I'm finally with the man of my dreams.


----------



## firebelly (May 24, 2012)

The straw that broke the camel's back was something for him - but I was unhappy too, and for me it was the fact that he didn't really seem to want to fully be in the relationship - he was never willing to talk through our problems. He recently confirmed this. He said, "you know, from the time we got married, I was always fighting the urge to leave." I'd say you have a big red flag on your hands.


----------



## humanbecoming (Mar 14, 2012)

I haven't left, but the driving wedge between us is me constantly feeling "used" and having my needs dead last. Talking has not helped, she can be a master at the martyr role when an argument happens, which drives me nuts. We are great friends, and parent very well together, but the issues on sex and male needs are a circular argument that we now just avoid. She is happy with the status quo, and I am learning to cope with it in my own way.


----------



## Dollystanford (Mar 14, 2012)

I didn't leave - he did
but I think the trigger for him was losing his job and realising he'd have to come home and tell me....again...
and I would have dealt with it as usual, but each time my respect for him was chipped away more and more

oh, and the fact that he was scouring the internet for other women of course

he said it was because he was making me miserable - and he was certainly right in that!


----------



## grenville (Sep 21, 2011)

I think waiting for the straw that breaks the camel's back rarely works. There might be some extreme event (e.g. physical violence, admission to an affair) that pushes you over the edge but, most of the time, I don't think it works that way. You've got to answer the basic question of whether, once you're out, you'll be glad you left or regret it.

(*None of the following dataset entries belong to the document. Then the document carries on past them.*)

Lemma wp_count_cells fuel cs p n s (Q : Z -> state -> Prop) :
  fd_seg (heap s) p NULL cs -> (length cs < fuel)%nat ->
  Q (n + Z.of_nat (length cs)) s -> wp (count_cells fuel p n) e s Q.
Proof.
  revert fuel p n. induction cs as [|c cs IH]; intros fuel p n Hs Hf HQ;
    (destruct fuel as [|fuel]; [simpl in Hf; lia|]).
  - simpl in Hs. subst p. apply wp_ret. by rewrite Z.add_0_r in HQ.
  - destruct Hs as [-> (nx & Hc & Hs)]. apply wp_bind. eapply wp_load_fd; [done|].
    apply IH; [done | simpl in Hf; lia|]. cbn [length] in HQ.
    by replace (n + 1 + Z.of_nat (length cs)) with (n + Z.of_nat (S (length cs))) by lia.
Qed.

Lemma wp_nFd k p cs s (Q : Z -> state -> Prop) :
  link_value (heap s) k = Some p -> fd_queue (heap s) p cs ->
  Q (Z.of_nat (length cs)) s -> wp (nFd k) e s Q.
Proof.
  intros Hv Hq HQ. apply wp_bind, wp_get, wp_bind. eapply wp_read_link; [done|].
  eapply wp_count_cells; [apply Hq | | done].
  pose proof (fd_queue_length _ _ _ Hq). lia.
Qed.
End specs.

(** ** The two queues of a connection *)

(** The connection [c] at [l] has the queues [rs] (received) and [ss] (to send); all of
    their cells are distinct blocks. *)
Definition conn_queues (m : memory) (l : positive) (c : conninfo) (rs ss : list cell) : Prop :=
  m !! l = Some (BConn c) /\ fd_queue m (recv_fds c) rs /\ fd_queue m (send_fds c) ss /\
  NoDup (l :: (c_loc <$> rs) ++ (c_loc <$> ss)).

(** The connection without its queues. *)
Definition base (c : conninfo) : conninfo := set_recv_fds NULL (set_send_fds NULL c).

(** The blocks [ls] became the blocks [ls']: those given up are free, those added were free,
    and the rest of the memory is the same. *)
Definition footprint (m m' : memory) (ls ls' : list positive) : Prop :=
  (forall x, x ∉ ls -> x ∉ ls' -> m' !! x = m !! x) /\
  (forall x, x ∈ ls -> x ∉ ls' -> m' !! x = None) /\
  (forall x, x ∉ ls -> x ∈ ls' -> m !! x = None).

(** The blocks of a connection and its queues. *)
Definition conn_locs (l : positive) (rs ss : list cell) : list positive :=
  l :: (c_loc <$> rs) ++ (c_loc <$> ss).

Lemma footprint_refl m ls : footprint m m ls ls.
Proof. by split_and!. Qed.

Lemma footprint_trans m1 m2 m3 ls1 ls2 ls3 :
  footprint m1 m2 ls1 ls2 -> footprint m2 m3 ls2 ls3 -> footprint m1 m3 ls1 ls3.
Proof.
  intros (A1 & A2 & A3) (B1 & B2 & B3). split_and!; intros x H1 H3;
    destruct (decide (x ∈ ls2)) as [H2|H2]; auto.
  - by rewrite A3, B2.
  - by rewrite B1, A1.
  - by rewrite B1, A2.
  - by rewrite <-A1, B3.
Qed.

(** What is outside of it. *)
Lemma footprint_kept m m' ls ls' x b :
  footprint m m' ls ls' -> x ∉ ls -> m !! x = Some b -> x ∉ ls' /\ m' !! x = Some b.
Proof.
  intros (F1 & _ & F3) Hx Hb. assert (x ∉ ls') by (intros Hin; rewrite F3 in Hb; done).
  by rewrite F1.
Qed.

One trap to avoid though is undervaluing your own feelings. It's very easy to think that being sick of your partner's victimhood for example seems like far too trivial a reason to end a marriage but, if in the end, it's making you miserable all the time and she won't try to change, then it's just as valid a reason as something that, to external eyes at least, may seem far more serious.


----------



## sisters359 (Apr 9, 2009)

Well, I realized I was crossing the line between wanting to have an affair and planning to have one, so obviously it was too long. But I did the right thing and waited until we were separated. No need to add an affair when I had done so much RIGHT for so long. I felt I had tried as long and as much as I could, and had felt that way for a while. For the kids's sakes, I was trying to hang in there, though. But when I found myself attracted to another and fearful of what I would do, i initiated the end of our marriage. I felt guilty enough and had stayed too long for that reason, so why add to my emotional burden? Of course, I didn't have the affair but divorce was the best thing for me and our kids at that point. '

I don't recommend waiting that long, but if you do start thinking about cheating, it is time to cut ties with BOTH men, learn to be happy as a single, divorced person, and then and only then, consider a new relationship.


----------



## ku1980rose (Sep 7, 2010)

Loveimage said:


> What made you finally decide to leave your partner/husband?
> 
> During a fight recently my partner told me he "doesn't remember anything the counsellor said". I found this hurtful and told him that there is no point in having a relationship with someone who isn't willing to work on our problems. He then explains that he only said it because we were fighting. Why would someone antagonise you like this when they say they want to work on things. We went to a counsellor because we have been fighting a lot about him not initiating discussions to work through our problems and seeming reluctant to get married. We have been engaged since Aug 2011. I am 33 and he is 39 (neither married before).
> 
> Thanks


I'm working on leaving. For me it's because we've been married for about two years and have had sex three times. He says he wants sex but has no interest. I realize his problems are deeper than that but he does nothing to make the needed changes so it's time for me to go. I'm 31 the clock is ticking. Also he has two kids who he has no contact with since our wedding. I've tried to understand that but can't cuz he won't talk to me about it. So basically this is not the man I married. We are now only roommates. Sometimes friends. But never lovers. It's only fair to both of us that I go.
_Posted via Mobile Device_


----------



## 9966 (Feb 4, 2012)

I asked him to leave just last night. I couldn't keep singing the same tune over and over any more with no results. I finally allowed myself to do what I've been thinking about for months and I finally admitted that I do not feel love for him anymore. I am extra miserable and life is way too short to live like this day after day and I deserve happiness.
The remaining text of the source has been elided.